The Culture of the Zimbabwe San people
The Tsoro-o-tso San Development Trust believes that an important aspect of the Tjwa/San culture are practices concerning the natural environment. Therefore, to preserve Tshwa efforts should be made towards the preservation of their lands, including indigenous biodiversity customs, beliefs, rites, rituals, ceremonies, indigenous knowledge, social customs and traditions.
This programme is informed by the need to address historical injustices relating to land and environment rights, particularly following the removal of the current Tshwa/San communities of Tsholotsho from the main forest they had occupied for 20,000 years in 1928 when the Rhodesian government set up the Hwange Game Reserve.. Since these communities had lived nomadic lifestyles, the government promised to support them to adjust to a less nomadic life, a promise which was not upheld. The issues surrounding their lifestyle adjustment were also exacerbated by new government laws restricting land and hunting rights which forced the San people to adjust to their neighbours’ lifestyles.
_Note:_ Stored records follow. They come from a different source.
(* ===== verification/Storage.v ===== *)
(** * Stored forms (src/credential/postgres.go, [encodeStorage])

    The JSON documents of envelope records and of remembered responses, and
    what reading them back gives.  A [\[\]byte] is written in base64; the two
    spellings of an empty one, and of an empty list ([null] and [\[\]]), read
    back alike. *)

From Stdlib Require Import Ascii.
From S2P Require Import Prelude GoStrings Json GoTime TimeParse JsonValue Crypto Envelope AuditEvent Spool Wire Credential.

(** ** Envelope records *)

Definition marshal_context (c : EnvContext) : string :=
  json_struct [("credential_id", json_string (ctxCredentialID c)); ("organization_id", json_string (ctxOrganizationID c));
    ("schema_version", json_uint (ctxSchemaVersion c)); ("credential_version", json_uint (ctxCredentialVersion c))].
Definition json_bytes (s : string) : string := json_string (base64 s).

Definition marshal_envelope (r : EnvRecord) : string :=
  json_struct [("version", json_uint (recVersion r)); ("algorithm", json_string (recAlgorithm r));
    ("record_id", json_string (recRecordID r)); ("master_key_id", json_string (recMasterKeyID r));
    ("context", marshal_context (recContext r)); ("payload_nonce", json_bytes (recPayloadNonce r));
    ("ciphertext", json_bytes (recCiphertext r)); ("wrap_nonce", json_bytes (recWrapNonce r));
    ("wrapped_data_key", json_bytes (recWrappedDataKey r))].

Definition read_context (l : list (string * json)) (old : EnvContext) : option EnvContext :=
  credential ← field as_string "credential_id" (ctxCredentialID old) l;
  organization ← field as_string "organization_id" (ctxOrganizationID old) l;
  schema ← field (as_uint 32) "schema_version" (ctxSchemaVersion old) l;
  version ← field (as_uint 64) "credential_version" (ctxCredentialVersion old) l;
  Some (mkContext credential organization schema version).

Definition read_envelope (l : list (string * json)) (old : EnvRecord) : option EnvRecord :=
  version ← field (as_uint 32) "version" (recVersion old) l;
  algorithm ← field as_string "algorithm" (recAlgorithm old) l;
  record ← field as_string "record_id" (recRecordID old) l;
  key ← field as_string "master_key_id" (recMasterKeyID old) l;
  context ← field (as_struct read_context) "context" (recContext old) l;
  nonce ← field as_bytes "payload_nonce" (recPayloadNonce old) l;
  ciphertext ← field as_bytes "ciphertext" (recCiphertext old) l;
  wnonce ← field as_bytes "wrap_nonce" (recWrapNonce old) l;
  wrapped ← field as_bytes "wrapped_data_key" (recWrappedDataKey old) l;
  Some (mkRecord version algorithm record key context nonce ciphertext wnonce wrapped).

Definition empty_record : EnvRecord := mkRecord 0 "" "" "" (mkContext "" "" 0 0) "" "" "" "".
Definition unmarshal_envelope (s : string) : option EnvRecord :=
  v ← parse_document s; as_struct read_envelope v empty_record.

(** ** Metadata *)

Definition state_string (st : State) : string := match st with StateActive => "active" | StateRetired => "retired" end.
Definition state_of (s : string) : option State :=
  if String.eqb s "active" then Some StateActive else if String.eqb s "retired" then Some StateRetired else None.

Definition strings_value (l : list string) : json := match l with [] => JNull | _ => JArr (json_text <$> l) end.

Definition marshal_metadata (m : Metadata) : option string :=
  created ← json_time (mCreatedAt m) 0;
  updated ← json_time (mUpdatedAt m) 0;
  Some (json_struct [("id", json_string (mID m)); ("organization_id", json_string (mOrganizationID m));
    ("name", json_string (mName m)); ("credential_type", json_string (mCredentialType m));
    ("schema_version", json_uint (mSchemaVersion m)); ("version", json_uint (mVersion m));
    ("state", json_string (state_string (mState m))); ("secret_fields", render (strings_value (mSecretFields m)));
    ("created_at", created); ("updated_at", updated)]).

Definition as_state : reader_of State := λ v old, s ← as_string v (state_string old); state_of s.
Definition read_metadata (l : list (string * json)) (old : Metadata) : option Metadata :=
  id ← field as_string "id" (mID old) l;
  organization ← field as_string "organization_id" (mOrganizationID old) l;
  name ← field as_string "name" (mName old) l;
  type ← field as_string "credential_type" (mCredentialType old) l;
  schema ← field (as_uint 32) "schema_version" (mSchemaVersion old) l;
  version ← field (as_uint 64) "version" (mVersion old) l;
  state ← field as_state "state" (mState old) l;
  fields ← field as_strings "secret_fields" (mSecretFields old) l;
  created ← field as_time "created_at" (mCreatedAt old) l;
  updated ← field as_time "updated_at" (mUpdatedAt old) l;
  Some (mkMetadata id organization name type schema version state fields created updated).

Definition empty_metadata : Metadata := mkMetadata "" "" "" "" 0 0 StateActive [] zero_time zero_time.
Definition unmarshal_metadata (s : string) : option Metadata :=
  v ← parse_document s; as_struct read_metadata v empty_metadata.

(** ** Round trips *)

Definition envelope_texts (r : EnvRecord) : list string :=
  [recAlgorithm r; recRecordID r; recMasterKeyID r; ctxCredentialID (recContext r); ctxOrganizationID (recContext r)].
Definition storable_record (r : EnvRecord) : Prop :=
  Forall (λ s, valid_utf8 s = true) (envelope_texts r) ∧ 0 ≤ recVersion r < 2 ^ 32 ∧
  0 ≤ ctxSchemaVersion (recContext r) < 2 ^ 32 ∧ 0 ≤ ctxCredentialVersion (recContext r) < 2 ^ 64.
#[export] Instance storable_record_dec r : Decision (storable_record r).
Proof. unfold storable_record. apply _. Defined.

Definition metadata_texts (m : Metadata) : list string :=
  [mID m; mOrganizationID m; mName m; mCredentialType m] ++ mSecretFields m.
Definition storable_metadata (m : Metadata) : Prop :=
  Forall (λ s, valid_utf8 s = true) (metadata_texts m) ∧ 0 ≤ mSchemaVersion m < 2 ^ 32 ∧ 0 ≤ mVersion m < 2 ^ 64 ∧
  printable_time (mCreatedAt m) ∧ printable_time (mUpdatedAt m).
#[export] Instance storable_metadata_dec m : Decision (storable_metadata m).
Proof. unfold storable_metadata, printable_time. apply _. Defined.

Definition context_members (c : EnvContext) : list (string * json) :=
  [("credential_id", json_text (ctxCredentialID c)); ("organization_id", json_text (ctxOrganizationID c));
   ("schema_version", json_number (ctxSchemaVersion c)); ("credential_version", json_number (ctxCredentialVersion c))].
Definition envelope_members (r : EnvRecord) : list (string * json) :=
  [("version", json_number (recVersion r)); ("algorithm", json_text (recAlgorithm r));
   ("record_id", json_text (recRecordID r)); ("master_key_id", json_text (recMasterKeyID r));
   ("context", JObj (context_members (recContext r))); ("payload_nonce", json_text (base64 (recPayloadNonce r)));
   ("ciphertext", json_text (base64 (recCiphertext r))); ("wrap_nonce", json_text (base64 (recWrapNonce r)));
   ("wrapped_data_key", json_text (base64 (recWrappedDataKey r)))].
Definition metadata_members (m : Metadata) : list (string * json) :=
  [("id", json_text (mID m)); ("organization_id", json_text (mOrganizationID m)); ("name", json_text (mName m));
   ("credential_type", json_text (mCredentialType m)); ("schema_version", json_number (mSchemaVersion m));
   ("version", json_number (mVersion m)); ("state", json_text (state_string (mState m)));
   ("secret_fields", strings_value (mSecretFields m));
   ("created_at", json_text (Format_RFC3339Nano (mCreatedAt m) 0));
   ("updated_at", json_text (Format_RFC3339Nano (mUpdatedAt m) 0))].

(** A member under its own name, among members of distinct names. *)
Lemma field_member {A} (read : reader_of A) k zero v a l :
  NoDup (fold_name <$> l.*1) → (k, v) ∈ l → read v zero = Some a → field read k zero l = Some a.
Proof.
  intros Hnd Hin Hr. induction l as [|[k' v'] l IH]; [by apply not_elem_of_nil in Hin|].
  simpl in Hnd. apply NoDup_cons in Hnd as [Hk Hnd]. cbn [field]. apply elem_of_cons in Hin as [E|Hin].
  - simplify_eq. rewrite same_name_refl, Hr. cbn [mbind option_bind]. by apply field_absent.
  - assert (fold_name k ≠ fold_name k') as Hne.
    { intros E. apply Hk. rewrite <-E. apply list_elem_of_fmap. exists k. split; [done|]. apply list_elem_of_fmap. by exists (k, v). }
    unfold same_name. rewrite bool_decide_eq_false_2 by done. by apply IH.
Qed.

Ltac member_of := solve [repeat first [apply list_elem_of_here | apply list_elem_of_further]].
Ltac distinct_names := apply (bool_decide_unpack _); vm_compute; exact I.

Lemma context_names c : NoDup (fold_name <$> (context_members c).*1).
Proof. change ((context_members c).*1) with ["credential_id"; "organization_id"; "schema_version"; "credential_version"]. distinct_names. Qed.
Lemma envelope_names r : NoDup (fold_name <$> (envelope_members r).*1).
Proof.
  change ((envelope_members r).*1) with ["version"; "algorithm"; "record_id"; "master_key_id"; "context"; "payload_nonce";
    "ciphertext"; "wrap_nonce"; "wrapped_data_key"]. distinct_names.
Qed.
Lemma metadata_names m : NoDup (fold_name <$> (metadata_members m).*1).
Proof.
  change ((metadata_members m).*1) with ["id"; "organization_id"; "name"; "credential_type"; "schema_version"; "version";
    "state"; "secret_fields"; "created_at"; "updated_at"]. distinct_names.
Qed.

Lemma read_context_members c :
  0 ≤ ctxSchemaVersion c < 2 ^ 32 → 0 ≤ ctxCredentialVersion c < 2 ^ 64 →
  read_context (context_members c) (mkContext "" "" 0 0) = Some c.
Proof.
  intros H1 H2. pose proof (context_names c) as Hn. unfold read_context. cbn [ctxCredentialID ctxOrganizationID ctxSchemaVersion ctxCredentialVersion].
  erewrite !(field_member as_string) by (done || member_of || reflexivity). cbn [mbind option_bind].
  erewrite (field_member (as_uint 32)) by (done || member_of || by apply as_uint_number). cbn [mbind option_bind].
  erewrite (field_member (as_uint 64)) by (done || member_of || by apply as_uint_number). by destruct c.
Qed.

Lemma as_bytes_text s old : as_bytes (json_text (base64 s)) old = Some s.
Proof. apply base64_roundtrip. Qed.
Lemma as_time_text t old : printable_time t → as_time (json_text (Format_RFC3339Nano t 0)) old = Some t.
Proof. intros Ht. cbn. rewrite escape_safe by apply format_safe. by apply parse_format. Qed.
Lemma as_state_text st old : as_state (json_text (state_string st)) old = Some st.
Proof. by destruct st. Qed.
Lemma elements_text l old : elements as_string "" old (json_text <$> l) = Some l.
Proof. revert old. induction l as [|s l IH]; intros old; [done|]. cbn [fmap list_fmap elements as_string json_text]. by rewrite IH. Qed.
Lemma as_strings_value l old : as_strings (strings_value l) old = Some l.
Proof. destruct l as [|s l]; [done|]. apply elements_text. Qed.

Lemma read_envelope_members r : storable_record r → read_envelope (envelope_members r) empty_record = Some r.
Proof.
  intros (_ & H1 & H2 & H3). pose proof (envelope_names r) as Hn. unfold read_envelope, empty_record.
  cbn [recVersion recAlgorithm recRecordID recMasterKeyID recContext recPayloadNonce recCiphertext recWrapNonce recWrappedDataKey].
  erewrite (field_member (as_uint 32)) by (done || member_of || by apply as_uint_number). cbn [mbind option_bind].
  erewrite !(field_member as_string) by (done || member_of || reflexivity). cbn [mbind option_bind].
  erewrite (field_member (as_struct read_context)) by (done || member_of || by apply read_context_members). cbn [mbind option_bind].
  erewrite !(field_member as_bytes) by (done || member_of || apply as_bytes_text). by destruct r.
Qed.

Lemma read_metadata_members m : storable_metadata m → read_metadata (metadata_members m) empty_metadata = Some m.
Proof.
  intros (_ & H1 & H2 & H3 & H4). pose proof (metadata_names m) as Hn. unfold read_metadata, empty_metadata.
  cbn [mID mOrganizationID mName mCredentialType mSchemaVersion mVersion mState mSecretFields mCreatedAt mUpdatedAt].
  erewrite !(field_member as_string) by (done || member_of || reflexivity). cbn [mbind option_bind].
  erewrite (field_member (as_uint 32)) by (done || member_of || by apply as_uint_number). cbn [mbind option_bind].
  erewrite (field_member (as_uint 64)) by (done || member_of || by apply as_uint_number). cbn [mbind option_bind].
  erewrite (field_member as_state) by (done || member_of || apply as_state_text). cbn [mbind option_bind].
  erewrite (field_member as_strings) by (done || member_of || apply as_strings_value). cbn [mbind option_bind].
  erewrite !(field_member as_time) by (done || member_of || by apply as_time_text). by destruct m.
Qed.

Lemma number_printable z : 0 ≤ z → printable (json_number z).
Proof. intros Hz. exists z. done. Qed.

Lemma record_document r :
  storable_record r → parse_document (marshal_envelope r) = Some (JObj (envelope_members r)).
Proof.
  intros (Ht & H1 & H2 & H3). unfold envelope_texts in Ht. rewrite !Forall_cons in Ht.
  change (marshal_envelope r) with (render (JObj (envelope_members r))). apply parse_document_render.
  - apply printable_members. unfold envelope_members. rewrite !Forall_cons. cbn [fst snd].
    split_and!; try done; try apply number_printable; try lia; try (split; [apply base64_utf8|done]); try (split; [tauto|done]).
    apply printable_members. unfold context_members. rewrite !Forall_cons. cbn [fst snd].
    split_and!; try done; try apply number_printable; try lia; split; try done; tauto.
  - vm_compute. discriminate.
Qed.

Lemma height_strings l : 0 ≤ height (strings_value l) ≤ 1.
Proof.
  assert (∀ k, foldr (λ x h, Z.max (height x) h) 0 (json_text <$> k) = 0) as Hk
    by (intros k; induction k as [|x k IH]; [done|cbn [fmap list_fmap foldr height json_text] in *; by rewrite IH]).
  destruct l as [|s l]; [cbn; lia|]. unfold strings_value. cbn [height]. rewrite Hk. lia.
Qed.
Lemma strings_printable l : Forall (λ s, valid_utf8 s = true) l → printable (strings_value l).
Proof.
  intros Hl. assert (∀ k, Forall (λ s, valid_utf8 s = true) k → foldr (λ x P, printable x ∧ P) True (json_text <$> k)) as Hk
    by (induction 1 as [|x k Hx _ IH]; [done|]; cbn [fmap list_fmap foldr]; by split).
  destruct l as [|s l]; [done|]. by apply Hk.
Qed.

Lemma metadata_document m :
  storable_metadata m → ∃ s, marshal_metadata m = Some s ∧ parse_document s = Some (JObj (metadata_members m)).
Proof.
  intros (Ht & H1 & H2 & H3 & H4). unfold metadata_texts in Ht. apply Forall_app in Ht as [Ht Hf]. rewrite !Forall_cons in Ht.
  exists (render (JObj (metadata_members m))). split.
  { unfold marshal_metadata. by rewrite !json_time_utc by done. }
  pose proof (format_utf8 (mCreatedAt m)). pose proof (format_utf8 (mUpdatedAt m)).
  apply parse_document_render.
  - apply printable_members. unfold metadata_members. rewrite !Forall_cons. cbn [fst snd].
    split_and!; try done; try apply number_printable; try lia; try (split; [tauto|done]); [by destruct (mState m)|].
    by apply strings_printable.
  - cbn [height metadata_members foldr fst snd json_number json_text]. pose proof (height_strings (mSecretFields m)). unfold max_depth. lia.
Qed.

Lemma envelope_stored r : storable_record r → unmarshal_envelope (marshal_envelope r) = Some r.
Proof.
  intros Hr. unfold unmarshal_envelope. rewrite record_document by done. cbn [mbind option_bind as_struct]. by apply read_envelope_members.
Qed.
Lemma metadata_stored m s : storable_metadata m → marshal_metadata m = Some s → unmarshal_metadata s = Some m.
Proof.
  intros Hm Hs. destruct (metadata_document m Hm) as (s' & Hs' & Hd). simplify_eq. unfold unmarshal_metadata. rewrite Hd.
  cbn [mbind option_bind as_struct]. by apply read_metadata_members.
Qed.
In April and May of 2019, the Trust collaborated with Arthur Gwagwa who carried out a feasibility and baseline study which sets out the current situation in relation to the social, economic, political and legal status of indigenous ethnic, religious and linguistic minority populations in Zimbabwe. Particular focus was on the Tonga people of the Zambezi Valley, the Doma community of Mbire, and the San people of Tsholotsho.The report, which can be accessed here , identified land and natural resources as a key human rights issues. For example, there is history of exploitation of natural resources like forests, fish, bananas, mangoes, ivory and Tamarind in the Zambezi valley by outsiders.
In March 2020, the Trust collaborated with Arthur Gwagwa on Land is Life’s Indigenous-Led Security Fund grant to map risks relating to land rights in Zimbabwe.
Since March 2021, the Trust has been actively working with the indigenous populations in Tsholotsho on agroforestry, gardening, and conservation projects. These projects aim to preserve indigenous trees and ecosystems, as well as protect the livelihoods of these populations
During the next phase, the Trust will continue working with communities, non-governmental organisations and policy makers on programmes and policies towards preservation of land and environmental rights.
Specifically, Mr Gwagwa will work with a network of schools and communities in Zimbabwe to replicate our model. He will mostly work with local and indigenous communities that have demonstrated a determination to preserve, develop and transmit their ancestral territories, ethnic identity to future generations as the basis of their continued existence as people, in accordance with their own cultural patterns, social institutions and legal systems. The Doma, Tonga and San and local Ndebele, Zezuru, Manyika, and Karanga tribes have already been identified as groups of interest. By connecting preservation of indigenous culture and history to natural lands environments, we believe we can create a powerful narrative that resonates not only with communities’ philosophical outlook but also with government officials. Progress towards establishing these connections has already been made, with Arthur Gwagwa’s research of the Seke Mutema tribe in Seke, where we intend to launch the project, helping to form some connections.